In this analysis, we did not find any associations between sedentariness and RVO. However, it is not clear whether sedentariness can contribute to increasing the risks of the pathogenesis of RVO or deteriorating its prognosis.
This MR analysis has several strengths. Firstly, this is the first MR analysis of exploring the casual associations between common lifestyles (smoking, alcohol, obesity, and sedentariness) as well as common metabolic risks (hypertension and hyperglycemia) and RVO. Using this type of emerging analysis method is important for us to delve deeply into the pathogenesis and treatments of RVO. Secondly, the application of MR analysis can avoid reverse causation bias and confounding, which has an advantage over traditional observational studies. Thirdly, this MR analysis can enhance the statistical power in that it depends on the large GWAS summary data for both exposure factors and outcome. Applying GWAS summary data can make the research more objective and convincing than traditional observational studies. Finally, in this MR analysis, we also performed MR-egger intercept analysis, sensitivity analyses, Cochran’s Q statistic, as well as leave-one-out analysis to detect the average pleiotropic effect, the robustness and heterogeneity of the MR results.

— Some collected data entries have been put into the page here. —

(** Sampling only ever drops new sockets, and dropping has no effect.  An event is handled iff
    it is none of the four unused kinds and, when it opens a socket, the control word samples it
    in (an interval of at most one, or one that divides the random number); an event that is not
    handled leaves all maps, the counters included, untouched. *)
Theorem sampling_decision maps cpu scb c now :
  (BpfControlConveyor.should_handle_event maps (SockOpsContext.op c) = true ↔
   ¬ unused_event (SockOpsContext.op c) ∧
   (BpfControlConveyor.is_new_sock_event (SockOpsContext.op c) = true → sampled maps)) ∧
  (BpfControlConveyor.should_handle_event maps (SockOpsContext.op c) = false →
   nfm_sock_ops cpu scb c now maps = Some maps) ∧
  (BpfControlConveyor.should_handle_event maps (SockOpsContext.op c) = true →
   nfm_sock_ops cpu scb c now maps = snd <$> run_event cpu scb c now maps).
Proof.
  split_and!.
  - assert (BpfControlConveyor.should_handle_new_sock maps = true ↔ sampled maps) as Hs.
    { unfold BpfControlConveyor.should_handle_new_sock, sampled, SharedArray.get.
      destruct (EbpfMaps.NFM_CONTROL maps) as [|ctl l]; [done|]. simpl.
      rewrite orb_true_iff, Z.leb_le, Z.eqb_eq. destruct (decide (ControlData.sampling_interval ctl ≤ 1)).
      - naive_solver.
      - rewrite <- Z.mod_divide by lia. naive_solver. }
    unfold BpfControlConveyor.should_handle_event, unused_event.
    rewrite !elem_of_cons, elem_of_nil. destruct (_ || _ || _ || _) eqn:E.
    + rewrite !orb_true_iff, !Z.eqb_eq in E. split; [done|]. intros [Hn _]. tauto.
    + rewrite !orb_false_iff, !Z.eqb_neq in E.
      destruct (BpfControlConveyor.is_new_sock_event _); rewrite ?Hs; naive_solver.
  - intros H. unfold nfm_sock_ops. by rewrite H.
  - intros H. unfold nfm_sock_ops, run_event. rewrite H.
    by destruct (handle_socket_event _ _ _) as [[]|].
Qed.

However, this MR analysis also has some limitations. The population included in this study is European, so the conclusions drawn from this study may be not suitable for Asian and African. In addition, MR analysis can only explore the linear relationship between exposure factors and outcomes, instead of analyzing the non-linear relationships between exposure factors and outcomes.
CONCLUSION
We reported the genetic evidence that alcohol consumption and hyperglycemia have potential causal associations with the increased pathological risk of RVO. However, we found no genetic evidence that smoking, obesity, sedentariness, and hypertension were associated with the increased pathological risk of RVO (Fig. 6). To reduce the prevalence of RVO, the ophthalmologists should appeal for alcohol consumption cessation and urgent treatments of hyperglycemia.